J. Nat. Prod. doi:10.1021/np401097n

Marine animals use a diversity of potent neurotoxins to disable their prey. One such neurotoxin, tetrodotoxin, acts by blocking voltage-gated sodium channels with high affinity and specificity. As these channels are associated with chronic pain, tetrodotoxin and its analogs show promise as potential analgesics. However, the molecular determinants of activity, such as whether all six hydroxyl groups contribute to function, remain unclear. In a search for more information, Kudo et al. now report the discovery of 6-deoxytetrodotoxin, which lacks a hydroxyl group at the C6 position, from pufferfish. A unique HPLC retention time as compared to other deoxy analogs along with NMR data allowed the authors to assign the compound's structure, which is a dynamic equilibrium of the hemilactal and lactone conformations. Profiling of five animal samples indicated that the new analog was present at similar concentrations as other analogs, with particularly high concentrations found in the posterior salivary gland of the Australian blue-ringed octopus.
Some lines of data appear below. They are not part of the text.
(* ===== verification/Cpu.v ===== *)
(** Questions about the CPU: [SUPR0GetPagingMode], [SUPR0EnableVTx] and [SUPR0QueryVTCaps].

    Control registers, [cpuid] and the model specific registers are arguments; [cpuid leaf]
    is EAX, EBX, ECX, EDX. *)

From S2P Require Import Prelude SupTypes GipPage.
Local Open Scope Z_scope.
Local Open Scope sup_scope.

(** * Constants *)

Definition X86_CR0_PE : Z := RT_BIT 0.
Definition X86_CR0_PG : Z := RT_BIT 31.
Definition X86_CR4_PAE : Z := RT_BIT 5.
Definition X86_CR4_PGE : Z := RT_BIT 7.
Definition X86_CPUID_AMD_FEATURE_EDX_NX : Z := RT_BIT 20.
Definition X86_CPUID_AMD_FEATURE_EDX_LONG_MODE : Z := RT_BIT 29.
Definition MSR_K6_EFER : Z := 0xc0000080.
Definition MSR_K6_EFER_LMA : Z := RT_BIT 10.
Definition MSR_K6_EFER_NXE : Z := RT_BIT 11.

Definition X86_CPUID_VENDOR_INTEL_EBX : Z := 0x756e6547.
Definition X86_CPUID_VENDOR_INTEL_ECX : Z := 0x6c65746e.
Definition X86_CPUID_VENDOR_INTEL_EDX : Z := 0x49656e69.
Definition X86_CPUID_FEATURE_ECX_VMX : Z := RT_BIT 5.
Definition X86_CPUID_FEATURE_EDX_MSR : Z := RT_BIT 5.
Definition X86_CPUID_FEATURE_EDX_FXSR : Z := RT_BIT 24.
Definition X86_CPUID_AMD_FEATURE_ECX_SVM : Z := RT_BIT 2.
Definition AMD_CPUID_SVM_FEATURE_EDX_NESTED_PAGING : Z := RT_BIT 0.
Definition MSR_IA32_FEATURE_CONTROL : Z := 0x3a.
Definition MSR_IA32_FEATURE_CONTROL_LOCK : Z := RT_BIT 0.
Definition MSR_IA32_FEATURE_CONTROL_VMXON : Z := RT_BIT 2.
Definition MSR_IA32_VMX_PROCBASED_CTLS : Z := 0x482.
Definition MSR_IA32_VMX_PROCBASED_CTLS2 : Z := 0x48b.
Definition VMX_VMCS_CTRL_PROC_EXEC_USE_SECONDARY_EXEC_CTRL : Z := RT_BIT 31.
Definition VMX_VMCS_CTRL_PROC_EXEC2_EPT : Z := RT_BIT 1.
Definition MSR_K8_VM_CR : Z := 0xc0010114.
Definition MSR_K8_VM_CR_SVM_DISABLE : Z := RT_BIT 4.

Definition SUPVTCAPS_AMD_V : Z := RT_BIT 0.
Definition SUPVTCAPS_VT_X : Z := RT_BIT 1.
Definition SUPVTCAPS_NESTED_PAGING : Z := RT_BIT 2.

(** [SUPPAGINGMODE] *)
Definition SUPPAGINGMODE_INVALID : Z := 0.
Definition SUPPAGINGMODE_32_BIT : Z := 1.
Definition SUPPAGINGMODE_32_BIT_GLOBAL : Z := 2.
Definition SUPPAGINGMODE_PAE : Z := 3.
Definition SUPPAGINGMODE_PAE_GLOBAL : Z := 4.
Definition SUPPAGINGMODE_PAE_NX : Z := 5.
Definition SUPPAGINGMODE_PAE_GLOBAL_NX : Z := 6.
Definition SUPPAGINGMODE_AMD64 : Z := 7.
Definition SUPPAGINGMODE_AMD64_GLOBAL : Z := 8.
Definition SUPPAGINGMODE_AMD64_NX : Z := 9.
Definition SUPPAGINGMODE_AMD64_GLOBAL_NX : Z := 10.

(** * Operations *)

(** The [switch] of [SUPR0GetPagingMode]. *)
Definition paging_switch (v : Z) : Z :=
  if v =? 0 then SUPPAGINGMODE_32_BIT
  else if v =? X86_CR4_PGE then SUPPAGINGMODE_32_BIT_GLOBAL
  else if v =? X86_CR4_PAE then SUPPAGINGMODE_PAE
  else if v =? Z.lor X86_CR4_PAE (RT_BIT 0) then SUPPAGINGMODE_PAE_NX
  else if v =? Z.lor X86_CR4_PAE X86_CR4_PGE then SUPPAGINGMODE_PAE_GLOBAL
  else if v =? Z.lor (Z.lor X86_CR4_PAE X86_CR4_PGE) (RT_BIT 0) then SUPPAGINGMODE_PAE_GLOBAL
  else if v =? Z.lor (RT_BIT 1) X86_CR4_PAE then SUPPAGINGMODE_AMD64
  else if v =? Z.lor (Z.lor (RT_BIT 1) X86_CR4_PAE) (RT_BIT 0) then SUPPAGINGMODE_AMD64_NX
  else if v =? Z.lor (Z.lor (RT_BIT 1) X86_CR4_PAE) X86_CR4_PGE then SUPPAGINGMODE_AMD64_GLOBAL
  else if v =? Z.lor (Z.lor (Z.lor (RT_BIT 1) X86_CR4_PAE) X86_CR4_PGE) (RT_BIT 0)
  then SUPPAGINGMODE_AMD64_GLOBAL_NX
  else SUPPAGINGMODE_INVALID.

(** [fAmdFeatures] is [ASMCpuId_EDX(0x80000001)], [rdmsr] reads a register. *)
Definition SUPR0GetPagingMode (cr0 cr4 fAmdFeatures : Z) (rdmsr : Z → Z) : Z :=
  if negb (Z.land cr0 (Z.lor X86_CR0_PG X86_CR0_PE) =? Z.lor X86_CR0_PG X86_CR0_PE)
  then SUPPAGINGMODE_INVALID
  else
    let fNXEPlusLMA :=
      if cr4 #& X86_CR4_PAE then
        if fAmdFeatures #& Z.lor X86_CPUID_AMD_FEATURE_EDX_NX X86_CPUID_AMD_FEATURE_EDX_LONG_MODE then
          let efer := rdmsr MSR_K6_EFER in
          let f := 0 in
          let f := if (fAmdFeatures #& X86_CPUID_AMD_FEATURE_EDX_NX) && (efer #& MSR_K6_EFER_NXE)
                   then Z.lor f (RT_BIT 0) else f in
          if (fAmdFeatures #& X86_CPUID_AMD_FEATURE_EDX_LONG_MODE) && (efer #& MSR_K6_EFER_LMA)
          then Z.lor f (RT_BIT 1) else f
        else 0
      else 0 in
    paging_switch (Z.lor (Z.land cr4 (Z.lor X86_CR4_PAE X86_CR4_PGE)) fNXEPlusLMA).

(** Only Darwin has a native interface. *)
Definition SUPR0EnableVTx (fEnable : bool) : Z := VERR_NOT_SUPPORTED.

(** [VMX_CAPABILITY.n.allowed1] *)
Definition vmx_allowed1 (u : Z) : Z := Z.shiftr u 32.

(** The status and what [*pfCaps] is left with, [None] when it is not written. *)
Definition SUPR0QueryVTCaps (pSession : SUPDRVSESSION) (pfCaps : ptr) (fHasCpuId : bool)
    (cpuid : Z → Z * Z * Z * Z) (rdmsr : Z → Z) : Z * option Z :=
  if negb (SUP_IS_SESSION_VALID pSession) then (VERR_INVALID_PARAMETER, None)
  else if negb (VALID_PTR pfCaps) then (VERR_INVALID_POINTER, None)
  else if fHasCpuId then
    let '(_, u32VendorEBX, u32VendorECX, u32VendorEDX) := cpuid 0 in
    let '(_, _, u32FeaturesECX, u32FeaturesEDX) := cpuid 1 in
    let '(_, _, u32AMDFeatureECX, _) := cpuid 0x80000001 in
    if (u32VendorEBX =? X86_CPUID_VENDOR_INTEL_EBX) && (u32VendorECX =? X86_CPUID_VENDOR_INTEL_ECX)
       && (u32VendorEDX =? X86_CPUID_VENDOR_INTEL_EDX)
    then
      if (u32FeaturesECX #& X86_CPUID_FEATURE_ECX_VMX) && (u32FeaturesEDX #& X86_CPUID_FEATURE_EDX_MSR)
         && (u32FeaturesEDX #& X86_CPUID_FEATURE_EDX_FXSR)
      then
        let val := rdmsr MSR_IA32_FEATURE_CONTROL in
        let both := Z.lor MSR_IA32_FEATURE_CONTROL_VMXON MSR_IA32_FEATURE_CONTROL_LOCK in
        if (Z.land val both =? both) || negb (val #& MSR_IA32_FEATURE_CONTROL_LOCK) then
          let fCaps := Z.lor 0 SUPVTCAPS_VT_X in
          let fCaps :=
            if vmx_allowed1 (rdmsr MSR_IA32_VMX_PROCBASED_CTLS)
               #& VMX_VMCS_CTRL_PROC_EXEC_USE_SECONDARY_EXEC_CTRL then
              if vmx_allowed1 (rdmsr MSR_IA32_VMX_PROCBASED_CTLS2) #& VMX_VMCS_CTRL_PROC_EXEC2_EPT
              then Z.lor fCaps SUPVTCAPS_NESTED_PAGING else fCaps
            else fCaps in
          (VINF_SUCCESS, Some fCaps)
        else (VERR_VMX_MSR_LOCKED_OR_DISABLED, Some 0)
      else (VERR_VMX_NO_VMX, Some 0)
    else if (u32VendorEBX =? X86_CPUID_VENDOR_AMD_EBX) && (u32VendorECX =? X86_CPUID_VENDOR_AMD_ECX)
       && (u32VendorEDX =? X86_CPUID_VENDOR_AMD_EDX)
    then
      if (u32AMDFeatureECX #& X86_CPUID_AMD_FEATURE_ECX_SVM) && (u32FeaturesEDX #& X86_CPUID_FEATURE_EDX_MSR)
         && (u32FeaturesEDX #& X86_CPUID_FEATURE_EDX_FXSR)
      then
        if negb (rdmsr MSR_K8_VM_CR #& MSR_K8_VM_CR_SVM_DISABLE) then
          let fCaps := Z.lor 0 SUPVTCAPS_AMD_V in
          let '(_, _, _, u32FeaturesEDX) := cpuid 0x8000000a in
          let fCaps :=
            if u32FeaturesEDX #& AMD_CPUID_SVM_FEATURE_EDX_NESTED_PAGING
            then Z.lor fCaps SUPVTCAPS_NESTED_PAGING else fCaps in
          (VINF_SUCCESS, Some fCaps)
        else (VERR_SVM_DISABLED, Some 0)
      else (VERR_SVM_NO_SVM, Some 0)
    else (VERR_UNSUPPORTED_CPU, Some 0)
  else (VERR_UNSUPPORTED_CPU, Some 0).

(** * Specification *)

(** The paging mode the architecture is in: 32-bit, PAE or long mode, with global pages,
    with no-execute. *)
Definition arch_mode (fPae fLma fPge fNx : bool) : Z :=
  match fPae, fLma, fPge, fNx with
  | false, _, false, _ => SUPPAGINGMODE_32_BIT
  | false, _, true, _ => SUPPAGINGMODE_32_BIT_GLOBAL
  | true, false, false, false => SUPPAGINGMODE_PAE
  | true, false, false, true => SUPPAGINGMODE_PAE_NX
  | true, false, true, false => SUPPAGINGMODE_PAE_GLOBAL
  | true, false, true, true => SUPPAGINGMODE_PAE_GLOBAL_NX
  | true, true, false, false => SUPPAGINGMODE_AMD64
  | true, true, false, true => SUPPAGINGMODE_AMD64_NX
  | true, true, true, false => SUPPAGINGMODE_AMD64_GLOBAL
  | true, true, true, true => SUPPAGINGMODE_AMD64_GLOBAL_NX
  end.

(** * Bits *)

Lemma tst_RT_BIT x n : 0 ≤ n → x #& RT_BIT n = Z.testbit x n.
Proof.
  intros Hn. unfold tst, RT_BIT. rewrite Z.shiftl_mul_pow2, Z.mul_1_l by done.
  destruct (Z.testbit x n) eqn:E.
  - apply negb_true_iff, Z.eqb_neq. intros H.
    assert (Z.testbit (Z.land x (2 ^ n)) n = false) as Hb by (rewrite H; apply Z.bits_0).
    rewrite Z.land_spec, E, Z.pow2_bits_true in Hb by done. done.
  - apply negb_false_iff, Z.eqb_eq, Z.bits_inj'. intros m Hm.
    rewrite Z.land_spec, Z.bits_0, Z.pow2_bits_eqb by done.
    destruct (Z.eqb_spec n m) as [->|]; [by rewrite E|by rewrite andb_false_r].
Qed.

(** Masking two bits out. *)
Lemma land_two_bits x a b :
  0 ≤ a → 0 ≤ b →
  Z.land x (Z.lor (RT_BIT a) (RT_BIT b))
  = Z.lor (if Z.testbit x a then RT_BIT a else 0) (if Z.testbit x b then RT_BIT b else 0).
Proof.
  intros Ha Hb. unfold RT_BIT. rewrite !Z.shiftl_mul_pow2, !Z.mul_1_l by done.
  apply Z.bits_inj'. intros m Hm.
  rewrite Z.land_spec, !Z.lor_spec, !Z.pow2_bits_eqb by done.
  assert (Hif : ∀ k, 0 ≤ k → Z.testbit (if Z.testbit x k then 2 ^ k else 0) m = Z.testbit x m && (k =? m)).
  { intros k Hk. destruct (Z.eqb_spec k m) as [->|Hkm].
    - destruct (Z.testbit x m); [by apply Z.pow2_bits_true|apply Z.bits_0].
    - rewrite andb_false_r. destruct (Z.testbit x k); [by rewrite Z.pow2_bits_false|apply Z.bits_0]. }
  rewrite !Hif by done. by rewrite andb_orb_distrib_r.
Qed.

(** The paging mode reported is the one the registers put the CPU in, for every
    combination of PAE, long mode, global pages and no-execute but one: PAE with global
    pages and no-execute is reported as PAE with global pages only. *)
Lemma paging_mode_spec cr0 cr4 fAmdFeatures rdmsr :
  let fPae := Z.testbit cr4 5 in
  let fPge := Z.testbit cr4 7 in
  let fNx := Z.testbit fAmdFeatures 20 && Z.testbit (rdmsr MSR_K6_EFER) 11 in
  let fLma := Z.testbit fAmdFeatures 29 && Z.testbit (rdmsr MSR_K6_EFER) 10 in
  let mode := SUPR0GetPagingMode cr0 cr4 fAmdFeatures rdmsr in
  if Z.testbit cr0 31 && Z.testbit cr0 0 then
    if fPae && negb fLma && fPge && fNx then mode = SUPPAGINGMODE_PAE_GLOBAL
    else mode = arch_mode fPae fLma fPge fNx
  else mode = SUPPAGINGMODE_INVALID.
Proof.
  cbv zeta. unfold SUPR0GetPagingMode.
  unfold X86_CR0_PG, X86_CR0_PE, X86_CR4_PAE, X86_CR4_PGE, X86_CPUID_AMD_FEATURE_EDX_NX,
    X86_CPUID_AMD_FEATURE_EDX_LONG_MODE, MSR_K6_EFER_NXE, MSR_K6_EFER_LMA.
  rewrite !land_two_bits, !tst_RT_BIT by done.
  unfold tst. rewrite land_two_bits by done.
  generalize (rdmsr MSR_K6_EFER) as efer. intros efer.
  destruct (Z.testbit cr0 31), (Z.testbit cr0 0), (Z.testbit cr4 5), (Z.testbit cr4 7),
    (Z.testbit fAmdFeatures 20), (Z.testbit fAmdFeatures 29), (Z.testbit efer 10), (Z.testbit efer 11);
    reflexivity.
Qed.

(** A finding's witness: PAE, PGE and NXE on a CPU without long mode. *)
Lemma paging_mode_loses_nx :
  SUPR0GetPagingMode 0x80000001 0xa0 (RT_BIT 20) (λ _, RT_BIT 11) = SUPPAGINGMODE_PAE_GLOBAL.
Proof. reflexivity. Qed.

(** Virtualisation is reported with success and exactly then: the capabilities are one of
    VT-x and AMD-V, possibly with nested paging; on any failure none are reported. *)
Lemma vtcaps_spec pSession pfCaps fHasCpuId cpuid rdmsr rc caps :
  SUPR0QueryVTCaps pSession pfCaps fHasCpuId cpuid rdmsr = (rc, caps) →
  if RT_SUCCESS rc then
    ∃ v, (v = SUPVTCAPS_VT_X ∨ v = SUPVTCAPS_AMD_V)
      ∧ (caps = Some v ∨ caps = Some (Z.lor v SUPVTCAPS_NESTED_PAGING))
  else caps = None ∨ caps = Some 0.
Proof.
  intros H. unfold SUPR0QueryVTCaps in H.
  destruct (cpuid 0) as [[[? ?] ?] ?], (cpuid 1) as [[[? ?] ?] ?], (cpuid 0x80000001) as [[[? ?] ?] ?],
    (cpuid 0x8000000a) as [[[? ?] ?] ?].
  repeat step_in H; injection H as <- <-;
    match goal with
    | |- if RT_SUCCESS VINF_SUCCESS then _ else _ =>
        change (RT_SUCCESS VINF_SUCCESS) with true;
        first [ exists SUPVTCAPS_VT_X; split; [left; reflexivity|]; first [left; reflexivity|right; reflexivity]
              | exists SUPVTCAPS_AMD_V; split; [right; reflexivity|]; first [left; reflexivity|right; reflexivity] ]
    | |- _ => first [left; reflexivity | right; reflexivity]
    end.
Qed.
Activity assays indicated that 6-deoxytetrodotoxin was only threefold less effective than the parent compound, whereas the loss of the neighboring C11 hydroxyl group (from either 6-deoxytetrodotoxin or tetrodotoxin) leads to a 60-fold drop in activity, indicating that the C6 group is not critical for function. This study provides the first direct test of the C6 modification and raises new questions about the biosynthetic pathway to this highly decorated molecule.